Print the lines of the data, starting with the first, up to and including the line where "Definition key_le (p" appears.

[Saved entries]
---

(* ===== verification/SortedMap.v ===== *)
(** * Sorted association lists and finite maps

    The source keeps tables both as vectors sorted by key and as [BTreeMap]s.
    This file relates a list of pairs with strictly increasing keys to the
    finite map it denotes, gives the ascending iteration order of a map, and
    sums a quantity over the values of a map. *)

From S2P Require Import Prelude.

Lemma strongly_sorted_lookup {A} (R : A -> A -> Prop) l :
  StronglySorted R l -> forall i j x y, l !! i = Some x -> l !! j = Some y -> (i < j)%nat -> R x y.
Proof.
  induction 1 as [|a l _ IH Ha]; intros [|i] [|j] x y Hx Hy Hij; simpl in *; try done; try lia.
  - injection Hx as <-. rewrite Forall_forall in Ha. by apply Ha, (list_elem_of_lookup_2 _ j).
  - apply (IH i j); [done..|lia].
Qed.

Section sorted_map.
Context {A : Type}.
Implicit Types (l : list (Z * A)) (m : gmap Z A) (k : Z) (v : A).

Definition key_lt (p q : Z * A) : Prop := p.1 < q.1.
Definition key_le (p q : Z * A) : Prop := p.1 <= q.1.

#[local] Instance key_le_dec p q : Decision (key_le p q).
Proof. unfold key_le. apply _. Defined.
#[local] Instance key_le_trans : Transitive key_le.
Proof. intros ???. unfold key_le. lia. Qed.
#[local] Instance key_le_total : Total key_le.
Proof. intros x y. unfold key_le. lia. Qed.

(** Strictly increasing keys. *)
Definition keys_sorted l : Prop := StronglySorted key_lt l.

(** Ascending iteration over a map ([BTreeMap::iter]). *)
Definition btree_iter m : list (Z * A) := merge_sort key_le (map_to_list m).

Lemma keys_sorted_lookup l i j p q :
  keys_sorted l -> l !! i = Some p -> l !! j = Some q -> (i < j)%nat -> p.1 < q.1.
Proof. intros Hs. apply (strongly_sorted_lookup _ _ Hs). Qed.

Lemma keys_sorted_NoDup l : keys_sorted l -> NoDup l.*1.
Proof.
  induction 1 as [|a l Hs IH Hall]; [constructor|]. simpl. constructor; [|done].
  intros ([k v] & Heq & Hin)%list_elem_of_fmap. rewrite Forall_forall in Hall.
  apply Hall in Hin. unfold key_lt in Hin. simpl in *. lia.
Qed.

Lemma keys_sorted_lookup_map l i k v :
  keys_sorted l -> l !! i = Some (k, v) -> (list_to_map l : gmap Z A) !! k = Some v.
Proof.
  intros Hs Hi. apply elem_of_list_to_map_1; [by apply keys_sorted_NoDup|].
  by eapply list_elem_of_lookup_2.
Qed.

Lemma map_lookup_index l k v :
  (list_to_map l : gmap Z A) !! k = Some v -> exists i, l !! i = Some (k, v).
Proof. intros H. apply elem_of_list_to_map_2 in H. by apply list_elem_of_lookup_1 in H. Qed.

(** Inserting a fresh key at the position that separates smaller from larger. *)
Lemma keys_sorted_insert_at l i k v :
  keys_sorted l ->
  (forall j p, l !! j = Some p -> (j < i)%nat -> p.1 < k) ->
  (forall j p, l !! j = Some p -> (i <= j)%nat -> k < p.1) ->
  keys_sorted (take i l ++ (k, v) :: drop i l) /\
  list_to_map (take i l ++ (k, v) :: drop i l) = <[k := v]> (list_to_map l : gmap Z A).
Proof.
  intros Hs Hlo Hhi. rewrite <- (take_drop i l) in Hs. apply StronglySorted_app in Hs as (Hx & H1 & H2).
  assert (Ht : forall p, p ∈ take i l -> p.1 < k).
  { intros p (j & Hj)%list_elem_of_lookup_1. apply lookup_take_Some in Hj as [Hj Hlt]. eauto. }
  assert (Hd : forall p, p ∈ drop i l -> k < p.1).
  { intros p (j & Hj)%list_elem_of_lookup_1. rewrite lookup_drop in Hj. eapply Hhi; [exact Hj|lia]. }
  split.
  - apply StronglySorted_app. repeat split; [|done|].
    + intros p q Hp Hq. apply elem_of_cons in Hq as [->|Hq]; [by apply Ht|by apply Hx].
    + constructor; [done|]. apply Forall_forall. intros q Hq. by apply Hd.
  - rewrite <- (take_drop i l) at 3. rewrite !list_to_map_app, list_to_map_cons.
    rewrite insert_union_r; [done|]. apply not_elem_of_list_to_map_1.
    intros ([k' v'] & Heq & Hin)%list_elem_of_fmap. apply Ht in Hin. simpl in *. lia.
Qed.

(** Updating the value at an index. *)
Lemma keys_sorted_alter_at l i k v v' :
  keys_sorted l -> l !! i = Some (k, v) ->
  keys_sorted (<[i := (k, v')]> l) /\
  list_to_map (<[i := (k, v')]> l) = <[k := v']> (list_to_map l : gmap Z A).
Proof.
  intros Hs Hi. assert (Hlen : (i < length l)%nat) by (by eapply lookup_lt_Some).
  assert (Hs' : keys_sorted (take i l ++ (k, v) :: drop (S i) l)).
  { by rewrite take_drop_middle. }
  rewrite insert_take_drop by done.
  apply StronglySorted_app in Hs' as (Hx & H1 & H2). apply StronglySorted_inv in H2 as [H2 H3].
  assert (Ht : k ∉ (take i l).*1).
  { intros ([k' w] & Heq & Hin)%list_elem_of_fmap. simpl in Heq. subst k'.
    specialize (Hx _ (k, v) Hin ltac:(by left)). unfold key_lt in Hx. simpl in Hx. lia. }
  split.
  - apply StronglySorted_app. repeat split; [|done|].
    + intros p q Hp Hq. apply elem_of_cons in Hq as [->|Hq]; [|apply Hx; [done|by right]].
      by apply (Hx _ (k, v) Hp); left.
    + constructor; [done|]. done.
  - rewrite <- (take_drop_middle l i (k, v)) at 3 by done.
    rewrite !list_to_map_app, !list_to_map_cons.
    rewrite insert_union_r by (by apply not_elem_of_list_to_map_1).
    by rewrite insert_insert_eq.
Qed.

(** Ascending iteration is sorted, denotes the map, and is the only such list. *)
Lemma btree_iter_perm m : btree_iter m ≡ₚ map_to_list m.
Proof. apply merge_sort_Permutation. Qed.

Lemma btree_iter_NoDup m : NoDup (btree_iter m).*1.
Proof. rewrite btree_iter_perm. apply NoDup_fst_map_to_list. Qed.

Lemma sorted_le_lt l : StronglySorted key_le l -> NoDup l.*1 -> keys_sorted l.
Proof.
  induction 1 as [|a l Hs IH Hall]; intros Hnd; [constructor|].
  simpl in Hnd. apply NoDup_cons in Hnd as [Hni Hnd]. constructor; [by apply IH|].
  rewrite Forall_forall in Hall |- *. intros q Hq. specialize (Hall q Hq). unfold key_le, key_lt in *.
  assert (a.1 <> q.1); [|lia]. intros Heq. apply Hni. rewrite Heq. by apply list_elem_of_fmap_2.
Qed.

Lemma btree_iter_sorted m : keys_sorted (btree_iter m).
Proof. apply sorted_le_lt; [apply StronglySorted_merge_sort; apply _|apply btree_iter_NoDup]. Qed.

Lemma btree_iter_map m : list_to_map (btree_iter m) = m.
Proof.
  rewrite (list_to_map_proper (btree_iter m) (map_to_list m)).
  - apply list_to_map_to_list.
  - apply btree_iter_NoDup.
  - apply btree_iter_perm.
Qed.

Lemma btree_iter_unique l : keys_sorted l -> btree_iter (list_to_map l) = l.
Proof.
  intros Hs. eapply (StronglySorted_unique_strong key_lt).
  - intros p q _ _. unfold key_lt. lia.
  - apply btree_iter_sorted.
  - done.
  - rewrite btree_iter_perm. apply map_to_list_to_map. by apply keys_sorted_NoDup.
Qed.

Lemma elem_of_btree_iter m k v : (k, v) ∈ btree_iter m <-> m !! k = Some v.
Proof. rewrite btree_iter_perm. apply elem_of_map_to_list. Qed.
End sorted_map.

(** ** Sums over the values of a map *)

Section map_sum.
Context {A : Type} (f : A -> Z).
Implicit Types (m : gmap Z A).

Definition map_sum m : Z := map_fold (fun _ v acc => f v + acc) 0 m.

Lemma map_sum_empty : map_sum ∅ = 0.
Proof. apply map_fold_empty. Qed.

Lemma map_sum_insert_new m k v : m !! k = None -> map_sum (<[k := v]> m) = f v + map_sum m.
Proof. intros Hk. unfold map_sum. rewrite map_fold_insert_L; [done|intros; lia|done]. Qed.

Lemma map_sum_delete m k v : m !! k = Some v -> map_sum m = f v + map_sum (delete k m).
Proof.
  intros Hk. rewrite <- (insert_delete_id m k v) at 1 by done.
  apply map_sum_insert_new, lookup_delete_eq.
Qed.

Lemma map_sum_insert m k v w :
  m !! k = Some w -> map_sum (<[k := v]> m) = map_sum m - f w + f v.
Proof.
  intros Hk. rewrite <- insert_delete_eq. rewrite map_sum_insert_new by apply lookup_delete_eq.
  rewrite (map_sum_delete m k w) by done. lia.
Qed.

Lemma map_sum_nonneg m : map_Forall (fun _ v => 0 <= f v) m -> 0 <= map_sum m.
Proof.
  induction m as [|k v m Hk IH] using map_ind; intros Hall; [by rewrite map_sum_empty|].
  rewrite map_sum_insert_new by done. apply map_Forall_insert in Hall as [Hv Hall]; [|done].
  specialize (IH Hall). lia.
Qed.

(** No value exceeds the sum of a map of non-negative values. *)
Lemma map_sum_lookup_le m k v :
  map_Forall (fun _ v => 0 <= f v) m -> m !! k = Some v -> f v <= map_sum m.
Proof.
  intros Hall Hk. rewrite (map_sum_delete m k v) by done.
  assert (0 <= map_sum (delete k m)); [|lia].
  apply map_sum_nonneg. by apply map_Forall_delete.
Qed.

Lemma map_sum_subseteq m1 m2 : map_Forall (fun _ v => 0 <= f v) m2 -> m1 ⊆ m2 -> map_sum m1 <= map_sum m2.
Proof.
  revert m2. induction m1 as [|k v m1 Hk IH] using map_ind; intros m2 Hall Hsub; [rewrite map_sum_empty; by apply map_sum_nonneg|].
  assert (Hk2 : m2 !! k = Some v) by (eapply lookup_weaken; [apply lookup_insert_eq|done]).
  rewrite map_sum_insert_new, (map_sum_delete m2 k v) by done. specialize (IH (delete k m2)).
  apply Zplus_le_compat_l, IH; [by apply map_Forall_delete|]. apply map_subseteq_spec. intros i w Hi.
  assert (i <> k) by congruence. rewrite lookup_delete_ne by done. eapply lookup_weaken; [|done]. by rewrite lookup_insert_ne.
Qed.

Lemma map_sum_list (l : list (Z * A)) :
  NoDup l.*1 -> map_sum (list_to_map l) = zsum (map (fun p => f p.2) l).
Proof.
  induction l as [|[k v] l IH]; intros Hnd; simpl; [apply map_sum_empty|].
  simpl in Hnd. apply NoDup_cons in Hnd as [Hni Hnd].
  rewrite map_sum_insert_new by (by apply not_elem_of_list_to_map_1).
  rewrite IH by done. reflexivity.
Qed.
End map_sum.

(** Sums depend on the summed values only. *)
Lemma map_sum_fmap {A} (f : A -> Z) (m : gmap Z A) : map_sum f m = map_sum id (f <$> m).
Proof.
  induction m as [|k v m Hk IH] using map_ind; [by rewrite fmap_empty, !map_sum_empty|].
  rewrite fmap_insert, !map_sum_insert_new, IH by (try done; by rewrite lookup_fmap, Hk). done.
Qed.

---

ANSWER TO THE EXERCISE →
(* ===== verification/SortedMap.v ===== *)
(** * Sorted association lists and finite maps

    The source keeps tables both as vectors sorted by key and as [BTreeMap]s.
    This file relates a list of pairs with strictly increasing keys to the
    finite map it denotes, gives the ascending iteration order of a map, and
    sums a quantity over the values of a map. *)

From S2P Require Import Prelude.

Lemma strongly_sorted_lookup {A} (R : A -> A -> Prop) l :
  StronglySorted R l -> forall i j x y, l !! i = Some x -> l !! j = Some y -> (i < j)%nat -> R x y.
Proof.
  induction 1 as [|a l _ IH Ha]; intros [|i] [|j] x y Hx Hy Hij; simpl in *; try done; try lia.
  - injection Hx as <-. rewrite Forall_forall in Ha. by apply Ha, (list_elem_of_lookup_2 _ j).
  - apply (IH i j); [done..|lia].
Qed.

Section sorted_map.
Context {A : Type}.
Implicit Types (l : list (Z * A)) (m : gmap Z A) (k : Z) (v : A).

Definition key_lt (p q : Z * A) : Prop := p.1 < q.1.
Definition key_le (p q : Z * A) : Prop := p.1 <= q.1.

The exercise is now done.